» Work to be completed
Reproduce exactly the lines below, from the first through the one containing "on the trace.", and nothing more.
--------
(** * The GLiNER2 NER service: lazy model handle and HTTP endpoints

    A shallow embedding of [services/gliner/model.py] and
    [services/gliner/main.py], and of the front matter stripping of
    [scripts/build-docs.py].

    - Python objects that the code mutates in place (the [GLiNERModel]
      instance, the module global [_global_model]) are threaded explicitly:
      every method takes the handle and returns the handle it leaves behind.
    - Everything outside the repository (the [gliner2] package, pydantic's
      field coercions) is an input: a [World] record says, for one call, what
      the import, [GLiNER.from_pretrained] and [predict_entities] do.
    - The calls made on the outside world are recorded as a list of [event]s,
      so that "the model was constructed once" is a statement on the trace.
    - Logging calls are left out: they never touch the handle and never raise.
    - A Python [str] is a [string]; its characters stand for code points, so
      [String.length] plays the role of [len]. *)

From Stdlib Require Import String List ZArith Lia Bool DecimalString.
From Stdlib Require Import Floats.PrimFloat.
From stdpp Require Import base gmap strings.
Import ListNotations.

Open Scope string_scope.

(** ** Python values, exceptions and results *)

Inductive PyVal : Type :=
| VNone
| VBool (b : bool)
| VInt (z : Z)
| VFloat (f : float)
| VStr (s : string).

(** A Python [dict] with [str] keys. *)
Abbreviation PyDict := (gmap string PyVal).

(** The exception classes the code distinguishes.  [ImportError] includes its
    subclasses; [OtherError] is any other subclass of [Exception]. *)
Inductive exn_class : Type :=
| ImportError
| RuntimeError
| KeyError
| AttributeError
| ValidationError
| OtherError.

(** An exception: its class and the text [str(e)] gives. *)
Record exn : Type := Exn { exn_cls : exn_class; exn_str : string }.

Definition is_ImportError (e : exn) : bool :=
  match exn_cls e with ImportError => true | _ => false end.

Inductive result (A : Type) : Type :=
| Return (a : A)
| Raise (e : exn).
Arguments Return {A} a.
Arguments Raise {A} e.

Definition bind {A B : Type} (c : result A) (k : A -> result B) : result B :=
  match c with
  | Return a => k a
  | Raise e => Raise e
  end.

Notation "'let*' x ':=' c 'in' k" := (bind c (fun x => k))
  (at level 10, x name, c at level 100, k at level 200).

(** A [for] loop (or comprehension) that applies a fallible body to each
    element in order and stops at the first exception. *)
Fixpoint for_each {A B : Type} (body : A -> result B) (xs : list A)
  : result (list B) :=
  match xs with
  | [] => Return []
  | x :: rest =>
      let* y := body x in
      let* ys := for_each body rest in
      Return (y :: ys)
  end.

(** [d[key]]: [KeyError(key)] when the key is missing; [str(KeyError('k'))]
    is the key's repr. *)
Definition getitem (d : PyDict) (key : string) : result PyVal :=
  match d !! key with
  | Some v => Return v
  | None => Raise (Exn KeyError ("'" ++ key ++ "'"))
  end.

(** ** The outside world *)

(** The object [GLiNER.from_pretrained] returns. *)
Record GLiNER : Type := { pretrained_name : string; object_id : nat }.

Record World : Type := {
  (** [from gliner2 import GLiNER] *)
  import_gliner2 : result unit;
  (** [GLiNER.from_pretrained(name)] *)
  from_pretrained : string -> result GLiNER;
  (** [model.predict_entities(text, labels, threshold=threshold)] *)
  predict_entities :
    GLiNER -> string -> list string -> float -> result (list PyDict);
  (** pydantic's coercion of a value to a [str], [int] and [float] field *)
  as_str : PyVal -> option string;
  as_int : PyVal -> option Z;
  as_float : PyVal -> option float;
  (** [str(e)] of the [ValidationError] pydantic raises for given keywords *)
  validation_error_str : PyDict -> string
}.

Inductive event : Type :=
| EImport (r : result unit)
| EFromPretrained (name : string) (r : result GLiNER)
| EPredict (m : GLiNER) (text : string) (labels : list string)
    (threshold : float) (r : result (list PyDict)).

(** A method call: what it returns or raises, the handle afterwards, and the
    calls it made on the world. *)
Definition call (Self A : Type) : Type := (result A * Self * list event)%type.

(** ** model.py *)

Module model.

Record GLiNERModel : Type := {
  model_name : string;
  _model : option GLiNER;
  _loaded : bool
}.

Definition default_model_name : string := "fastino/gliner2-large-v1".

Definition __init__ (model_name : string) : GLiNERModel :=
  {| model_name := model_name; _model := None; _loaded := false |}.

(** The two [except] clauses of [load]: [ImportError] is tried first. *)
Definition load_except (e : exn) : exn :=
  if is_ImportError e
  then Exn RuntimeError "gliner2 package not installed. Run: pip install gliner2"
  else Exn RuntimeError ("Failed to load GLiNER2 model: " ++ exn_str e).

Definition load (w : World) (self : GLiNERModel) : call GLiNERModel unit :=
  if _loaded self then (Return tt, self, [])
  else
    match import_gliner2 w with
    | Raise e => (Raise (load_except e), self, [EImport (Raise e)])
    | Return u =>
        let name := model_name self in
        match from_pretrained w name with
        | Raise e =>
            (Raise (load_except e), self,
             [EImport (Return u); EFromPretrained name (Raise e)])
        | Return m =>
            (Return tt,
             {| model_name := name; _model := Some m; _loaded := true |},
             [EImport (Return u); EFromPretrained name (Return m)])
        end
    end.

(** The body of the conversion loop: one dict literal, keys read in order. *)
Definition convert_entity (entity : PyDict) : result PyDict :=
  let* text := getitem entity "text" in
  let* label := getitem entity "label" in
  let* start := getitem entity "start" in
  let* end_ := getitem entity "end" in
  let* score := getitem entity "score" in
  Return ({[ "text" := text; "label" := label; "start" := start;
             "end" := end_; "score" := score ]} : PyDict).

Definition NoneType_has_no_predict_entities : exn :=
  Exn AttributeError "'NoneType' object has no attribute 'predict_entities'".

(** The [try] block of [extract_entities]; its handler logs and re-raises. *)
Definition extract_try (w : World) (self : GLiNERModel)
    (text : string) (entity_types : list string) (threshold : float)
  : result (list PyDict) * list event :=
  match _model self with
  | None => (Raise NoneType_has_no_predict_entities, [])
  | Some m =>
      let r := predict_entities w m text entity_types threshold in
      (let* entities := r in for_each convert_entity entities,
       [EPredict m text entity_types threshold r])
  end.

Definition extract_entities (w : World) (self : GLiNERModel)
    (text : string) (entity_types : list string) (threshold : float)
  : call GLiNERModel (list PyDict) :=
  let '(loaded, self1, ev1) :=
    if negb (_loaded self) then load w self else (Return tt, self, []) in
  match loaded with
  | Raise e => (Raise e, self1, ev1)
  | Return _ =>
      let '(r, ev2) := extract_try w self1 text entity_types threshold in
      (r, self1, (ev1 ++ ev2)%list)
  end.

Definition is_loaded (self : GLiNERModel) : call GLiNERModel bool :=
  (Return (_loaded self), self, []).

Definition model_info (self : GLiNERModel) : call GLiNERModel PyDict :=
  (Return ({[ "model_name" := VStr (model_name self);
              "loaded" := VBool (_loaded self);
              "model_type" := VStr "GLiNER2";
              "parameters" := VStr "340M";
              "license" := VStr "Apache 2.0" ]} : PyDict),
   self, []).

(** The module global [_global_model] is an [option GLiNERModel].  The handle
    is one shared object: a caller that got it from [get_model] and ran a
    method on it leaves the mutated handle behind in the global, which the
    endpoints below write out as storing the handle back. *)
Definition get_model (_global_model : option GLiNERModel)
  : GLiNERModel * option GLiNERModel :=
  match _global_model with
  | None => let m := __init__ default_model_name in (m, Some m)
  | Some m => (m, Some m)
  end.

(** *** Sequences of method calls on one handle *)

Inductive op : Type :=
| OpLoad
| OpExtract (text : string) (entity_types : list string) (threshold : float)
| OpIsLoaded
| OpModelInfo.

(** One method call in a given world: the handle afterwards and the calls made
    on the world; what the call returned is dropped. *)
Definition step (w : World) (o : op) (self : GLiNERModel)
  : GLiNERModel * list event :=
  match o with
  | OpLoad => let '(_, s, ev) := load w self in (s, ev)
  | OpExtract text entity_types threshold =>
      let '(_, s, ev) := extract_entities w self text entity_types threshold in
      (s, ev)
  | OpIsLoaded => let '(_, s, ev) := is_loaded self in (s, ev)
  | OpModelInfo => let '(_, s, ev) := model_info self in (s, ev)
  end.

Fixpoint run (steps : list (World * op)) (self : GLiNERModel)
  : GLiNERModel * list event :=
  match steps with
  | [] => (self, [])
  | (w, o) :: rest =>
      let '(s1, ev1) := step w o self in
      let '(s2, ev2) := run rest s1 in
      (s2, (ev1 ++ ev2)%list)
  end.

(** The handles reachable from a freshly constructed one, with the trace of
    calls on the world that led there. *)
Inductive reachable (name : string) : GLiNERModel -> list event -> Prop :=
| reachable_init : reachable name (__init__ name) []
| reachable_step (self self' : GLiNERModel) (tr ev : list event)
    (w : World) (o : op) :
    reachable name self tr ->
    step w o self = (self', ev) ->
    reachable name self' (tr ++ ev)%list.

(** Calls of [GLiNER.from_pretrained] that returned a model. *)
Definition is_construction (e : event) : bool :=
  match e with
  | EFromPretrained _ (Return _) => true
  | _ => false
  end.

(** Calls of [GLiNER.from_pretrained], returned or not. *)
Definition is_attempt (e : event) : bool :=
  match e with
  | EFromPretrained _ _ => true
  | _ => false
  end.

Definition constructions (tr : list event) : nat :=
  length (List.filter is_construction tr).

Definition attempts (tr : list event) : nat :=
  length (List.filter is_attempt tr).

(** In world [w], initialising the model called [name] goes through. *)
Definition init_succeeds (w : World) (name : string) : Prop :=
  (exists u, import_gliner2 w = Return u) /\
  (exists m, from_pretrained w name = Return m).

End model.

(** ** main.py *)

Module main.

(** *** Request and response models *)

Record ExtractRequest : Type := {
  text : string;
  entity_types : list string;
  threshold : float
}.

(** The body of a POST /extract request as it arrives: [threshold] may be
    left out. *)
Record ExtractBody : Type := {
  body_text : string;
  body_entity_types : list string;
  body_threshold : option float
}.

(** The [Field] constraints of [ExtractRequest]. *)
Definition text_ok (text : string) : bool :=
  (1 <=? String.length text)%nat.                       (* min_length=1 *)

Definition entity_types_ok (entity_types : list string) : bool :=
  (1 <=? length entity_types)%nat.                      (* min_items=1 *)

Definition threshold_ok (threshold : float) : bool :=
  PrimFloat.leb 0.0 threshold                           (* ge=0.0 *)
  && PrimFloat.leb threshold 1.0.                       (* le=1.0 *)

#[warnings="-inexact-float"]
Definition threshold_default : float := 0.3%float.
--------
» Reply
(** * The GLiNER2 NER service: lazy model handle and HTTP endpoints

    A shallow embedding of [services/gliner/model.py] and
    [services/gliner/main.py], and of the front matter stripping of
    [scripts/build-docs.py].

    - Python objects that the code mutates in place (the [GLiNERModel]
      instance, the module global [_global_model]) are threaded explicitly:
      every method takes the handle and returns the handle it leaves behind.
    - Everything outside the repository (the [gliner2] package, pydantic's
      field coercions) is an input: a [World] record says, for one call, what
      the import, [GLiNER.from_pretrained] and [predict_entities] do.
    - The calls made on the outside world are recorded as a list of [event]s,
      so that "the model was constructed once" is a statement on the trace.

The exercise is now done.